Friday, May 20, 2011

Risk of Alzheimer's disease gene can damage the brain in the decades before symptoms Show (HealthDay)

A gene allele that increases the risk of Alzheimer's disease began 50 years before appear it symptoms of the disease, a new study suggests brain damage.


One allele is one of two or more forms of a gene.


In 2009, scientists have concluded that the gene (EXCL) clusterin increases the chances of Alzheimer's by 16 percent, but it was not clear how it risk increased.


This new study has concluded that the c of the CLU gene allele hinders development of myelin, the protective autour axons of neurons in the brain. This violates the wiring of the brain and can make a person more susceptible to the onset of Alzheimer's disease later in life.


Approximately 88% of whites have the CLU C-allele, according to the University of California at Los Angeles (UCLA) researchers.
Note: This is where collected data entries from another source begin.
(* ===== verification/ElfLoad.v ===== *)
(** What loading leaves in memory: after the actions of a program have been carried out
    through the W^X layer, every frozen segment is in memory as the file has it.

    Frozen pages are refused by a later [init_pages], so a later segment cannot overwrite
    an earlier frozen one or change its flags; the segments that are not frozen add no
    permission, so a frozen segment finds its pages as they were but for the dirty flag. *)
From S2P Require Import Prelude Outcome Bits Register RegisterFacts Insts Memory MemoryFacts.
From S2P Require Import MemoryOk WXorXFacts Machine Core Elf ElfFacts.
From stdpp Require Import base list numbers strings.
Open Scope Z_scope.

Lemma land_lor_zero v w f : Z.land (Z.lor v w) f = 0 -> Z.land v f = 0 /\ Z.land w f = 0.
Proof.
  intros H. rewrite Z.land_lor_distr_l in H. by apply Z.lor_eq_0_iff.
Qed.

Section load.
Context {R : Register} {HR : RegisterOk R}.
Local Abbreviation FM := (FlatMemory R).
Local Abbreviation WM := (WXorXMemory FM).
Local Abbreviation DC := (DefaultCoreMachine R WM).
Implicit Types m : FM.

Lemma first_frozen_none flags p (n : nat) :
  first_frozen flags p n = None -> 0 <= p -> p + Z.of_nat n <= Z.of_nat (length flags) ->
  forall q, p <= q < p + Z.of_nat n ->
  exists v, flags !! Z.to_nat q = Some v /\ Z.land v FLAG_FREEZED = 0.
Proof.
  revert p. induction n as [|n IH]; intros p; [lia|]. cbn [first_frozen]. intros H Hp Hl q Hq.
  destruct (lookup_lt_is_Some_2 flags (Z.to_nat p)) as [v Hv]; [lia|]. rewrite Hv in H.
  destruct (Z.eqb_spec (Z.land v FLAG_FREEZED) 0) as [Hz|]; [|done].
  destruct (decide (q = p)) as [->|]; [by exists v|]. apply (IH (p + 1)); [done|lia..].
Qed.

Definition in_range (a : LoadingAction) (p : Z) : Prop :=
  la_addr a / 4096 <= p < la_addr a / 4096 + la_size a / 4096.

(** Page [p] has the flags it has in [m0], these, and the dirty one. *)
Definition flagged m0 (flags : Z) (p : Z) m : Prop :=
  exists v, flat_flags m0 !! Z.to_nat p = Some v /\
    flat_flags m !! Z.to_nat p = Some (Z.lor (Z.lor v flags) FLAG_DIRTY).

(** The segment of [a] is in memory, with its flags. *)
Record loaded m0 (program : list Z) (a : LoadingAction) m : Prop := {
  lo_inside : la_addr a + la_size a <= flat_memory_size m;
  lo_bytes : exists src, bytes_slice program (la_source a) = Some src /\
    flat_get (la_addr a) (la_size a) m =
    page_image (la_size a) (Some src) (la_offset_from_addr a);
  lo_offset : la_offset_from_addr a <= la_size a;
  lo_flags : forall p, in_range a p -> flagged m0 (la_flags a) p m;
}.

Definition frozen (a : LoadingAction) : Prop := Z.land (la_flags a) FLAG_FREEZED <> 0.

(** Where nothing is frozen, only the dirty flag has been added since [m0]. *)
Definition unfrozen_as m0 m : Prop :=
  forall (i : nat) v, flat_flags m !! i = Some v -> Z.land v FLAG_FREEZED = 0 ->
  exists v0, flat_flags m0 !! i = Some v0 /\ Z.lor v FLAG_DIRTY = Z.lor v0 FLAG_DIRTY.
Lemma make_snapshot2_spec ctx c : flat_ok (dc_memory c) -> tracked_ok ctx (dc_memory c) ->
  let m := dc_memory c in let d := sc_data_source ctx in
  exists ps ds, make_snapshot2 ctx c =
    (Ok {| s2_pages_from_source := ps; s2_dirty_pages := ds;
           s2_version := dc_version c; s2_registers := to_u64 <$> dc_registers c;
           s2_pc := to_u64 (dc_pc c); s2_cycles := dc_cycles c; s2_max_cycles := dc_max_cycles c;
           s2_load_reservation_address := flat_load_reservation_address m |}, c) /\
    represents (want_dirty m) m (pages m) (to_run <$> ds) /\ Forall aligned ds /\
    represents (want_source ctx m) m (pages m) (source_run d <$> ps) /\ Forall (entry_ok ctx) ps.
Proof.
  intros Hm Ht m d. pose proof (memory_pages_eq m Hm) as Hpg.
  pose proof (pages_nonneg m Hm) as Hp0.
  destruct (collect_dirty_spec (Z.to_nat (pages m)) 0 [] c Hm) as (ds & E1 & Hd & Hda).
  1-2: change (dc_memory c) with m; lia. { apply represents_nil. } { constructor. }
  destruct (sorted_keys_spec ctx) as [Hs1 Hs2].
  destruct (collect_source_spec ctx c (sorted_keys ctx) 0 [] Hm Ht Hs1) as (ps & E2 & Hps & Hpo).
  { intros q. rewrite Hs2. split; [|tauto]. intros [e He]. destruct (Ht _ _ He). split; [lia|done]. }
  { fold m. lia. } { apply represents_nil. } { constructor. }
  fold m in Hd. rewrite Z2Nat.id, Z.add_0_l in Hd by done.
  exists ps, ds. split; [|done].
  unfold make_snapshot2, mbind, ST_bind, gets. change (dc_memory c) with m. rewrite Hpg, E1, E2. done.
Qed.
End snapshot2.
(** [n] whole pages from page [p] on become tracked and clean. *)
Lemma track_loop_spec n p id off ctx c : flat_ok (dc_memory c) -> 0 <= p ->
  p + Z.of_nat n <= pages (dc_memory c) -> 0 <= off -> off + Z.of_nat n * 4096 < 2 ^ 64 ->
  exists tbl, track_loop n (p * 4096) id off ((ctx, c) : St) =
      (Ok tt, (set_pages tbl ctx,
               with_memory (clear_pages p (p + Z.of_nat n - 1) (dc_memory c)) c)) /\
    forall q, tbl !! q =
      if (p <=? q) && (q <? p + Z.of_nat n)
      then (fun v => (id, off + (q - p) * 4096, cleared v)) <$> flag_of q (dc_memory c)
      else sc_pages ctx !! q.
Proof.
  revert p off ctx c. induction n as [|n IH]; intros p off ctx c Hm Hp Hn Ho Ho'.
  { exists (sc_pages ctx). split.
    - cbn [track_loop]. unfold mret, ST_ret, clear_pages.
      rewrite mark_flags_empty by lia. destruct ctx, c as [? ? ? ? [] ? ? ? ? ?]. done.
    - intros q. case_bools; done || lia. }
  destruct (flat_flag_lookup (dc_memory c) p Hm) as [v Hv]; [unfold pages in Hn; lia|].
  set (m1 := flat_set_flags (<[Z.to_nat p := cleared v]> (flat_flags (dc_memory c))) (dc_memory c)).
  destruct (clear_page_flag p (dc_memory c) v Hm ltac:(lia) Hv) as (Hcl & Hok1 & Hff). fold m1 in Hcl, Hok1, Hff.
  destruct (IH (p + 1) (off + 4096) (set_pages (<[p := (id, off, cleared v)]> (sc_pages ctx)) ctx)
    (with_memory m1 c)) as (tbl & E & Htbl); [done|lia|..].
  { cbn [dc_memory with_memory]. change (pages m1) with (pages (dc_memory c)). lia. } { lia. } { lia. }
  exists tbl. split.
  - cbn [track_loop]. cbv zeta. change (p * 4096 / PAGE_SIZE) with (p * 4096 / 4096). rewrite Z.div_mul by done.
    unfold mbind at 1, ST_bind at 1. rewrite (on_mem_run _ _ _ _ _ Hcl).
    unfold mbind at 1, ST_bind at 1. rewrite (on_mem_run _ _ (with_memory m1 c) _ _ Hff).
    unfold mbind at 1, ST_bind at 1, update_pages, modify. cbn [fst snd].
    pose proof (fo_pages _ Hm). destruct (fo_size _ Hm). unfold pages in Hn.
    unfold wadd. rewrite !wrap_small by (change PAGE_SIZE with 4096; split; lia).
    change PAGE_SIZE with 4096. replace (p * 4096 + 4096) with ((p + 1) * 4096) by lia.
    change (with_memory m1 (with_memory m1 c)) with (with_memory m1 c).
    cbn [dc_memory with_memory] in E. rewrite E.
    replace (clear_pages (p + 1) (p + 1 + Z.of_nat n - 1) m1)
      with (clear_pages p (p + Z.of_nat (S n) - 1) (dc_memory c)); [done|].
    unfold clear_pages, m1, flat_set_flags. cbn [flat_flags]. f_equal.
    rewrite <- (mark_flags_step cleared p _ _ v) by (done || lia). f_equal. lia.
  - intros q. rewrite Htbl. cbn [sc_pages set_pages dc_memory with_memory].
    destruct (decide (q = p)) as [->|Hne].
    + rewrite lookup_insert_eq. unfold flag_of. rewrite Hv. cbn.
      case_bools; try lia. do 3 f_equal. lia.
    + rewrite lookup_insert_ne by done.
      assert (Ef : 0 <= q -> flag_of q m1 = flag_of q (dc_memory c)).
      { intros Hq. unfold flag_of, m1. cbn [flat_flags flat_set_flags].
        by rewrite list_lookup_insert_ne by lia. }
      replace ((p + 1 <=? q) && (q <? p + 1 + Z.of_nat n)) with ((p <=? q) && (q <? p + Z.of_nat (S n)))
        by (case_bools; done || lia).
      destruct (_ && _) eqn:Hb; [|done]. bool_hyps. rewrite Ef by lia.
      destruct (flag_of q (dc_memory c)); [|done]. cbn. do 3 f_equal. lia.
Qed.

Lemma page_shift_pow p m : flat_ok m -> 0 <= p <= pages m ->
  roundup (p * 4096) PAGE_SIZE = p * 4096 /\ wsub 64 (p * 4096) (p * 4096) = 0.
Proof.
  intros Hm Hp. pose proof (fo_pages _ Hm). destruct (fo_size _ Hm). unfold pages in Hp. split.
  - change PAGE_SIZE with (2 ^ 12). rewrite roundup_eq by (split; lia). change (2 ^ 12) with 4096.
    rewrite Z.mod_opp_l_z by (done || apply Z.mod_mul; done). rewrite Z.add_0_r.
    apply wrap_small. split; lia.
  - unfold wsub. by rewrite Z.sub_diag.
Qed.

Lemma track_pages_aligned p len id off ctx c : flat_ok (dc_memory c) -> 0 <= p -> 0 <= len ->
  len mod 4096 = 0 -> p + len / 4096 <= pages (dc_memory c) -> 0 <= off -> off + len < 2 ^ 64 ->
  exists tbl, track_pages (p * 4096) len id off ((ctx, c) : St) =
      (Ok tt, (set_pages tbl ctx,
               with_memory (clear_pages p (p + len / 4096 - 1) (dc_memory c)) c)) /\
    forall q, tbl !! q =
      if (p <=? q) && (q <? p + len / 4096)
      then (fun v => (id, off + (q - p) * 4096, cleared v)) <$> flag_of q (dc_memory c)
      else sc_pages ctx !! q.
Proof.
  intros Hm Hp Hl Hk Hin Ho Ho'. assert (Hd : 0 <= len / 4096) by (apply Z.div_pos; lia).
  destruct (page_shift_pow p _ Hm) as [E1 E2]; [lia|]. unfold track_pages. cbv zeta.
  rewrite E1, E2, (proj2 (Z.ltb_ge _ _)) by lia.
  rewrite Z.sub_0_r. change PAGE_SIZE with 4096. unfold wadd. rewrite Z.add_0_r, wrap_small by (split; lia).
  destruct (track_loop_spec (Z.to_nat (len / 4096)) p id off ctx c) as (tbl & E & Ht);
    [done|done|rewrite Z2Nat.id by done; lia|done|rewrite Z2Nat.id by done; dlia|].
  rewrite Z2Nat.id in E, Ht by done. by exists tbl.
Qed.

Lemma set_flags_run p f content ctx c mem : run_ok (flat_memory_size (dc_memory c)) (p, f, content) ->
  flat_ok (dc_memory c) -> mem = restore_run p f content (dc_memory c) ->
  (on_mem (store_bytes (p * 4096) content);; set_flags (p * 4096) f content) ((ctx, c) : St) =
  (Ok tt, (ctx, with_memory mem c)).
Proof.
  intros Hr Hm ->. destruct (store_run_steps _ _ _ _ Hm Hr) as [E1 E2].
  unfold mbind, ST_bind, set_flags. rewrite (on_mem_run _ _ _ _ _ E1).
  change PAGE_SIZE with 4096. rewrite Z.div_mul by done. by erewrite on_mem_range.
Qed.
For this study, they have used a newer type of MRI to map the connections in the brain of almost 400 adults aged 20 to 30 years. Scans revealed that the participants with the C-allele CLU had the integrity of the white matter than those with a different variant called the CLU t allele.


The results are interesting on several levels, according to lead study author Paul Thompson, Professor of Neurology.


"For example, Alzheimer's disease has traditionally been considered a disease characterized by neuronal loss and grey generalized atrophy of matter," he said in a UCLA press release. "But degeneration of myelin in matter fiber pathways white is more be regarded as a key component of the disease and another way possible to the disease, and that supports the discovery.".


Understand the effects of the C-allele CLU could lead to ways to intervene to protect the brain in the decades before that Alzheimer's disease develops, Thompson suggested.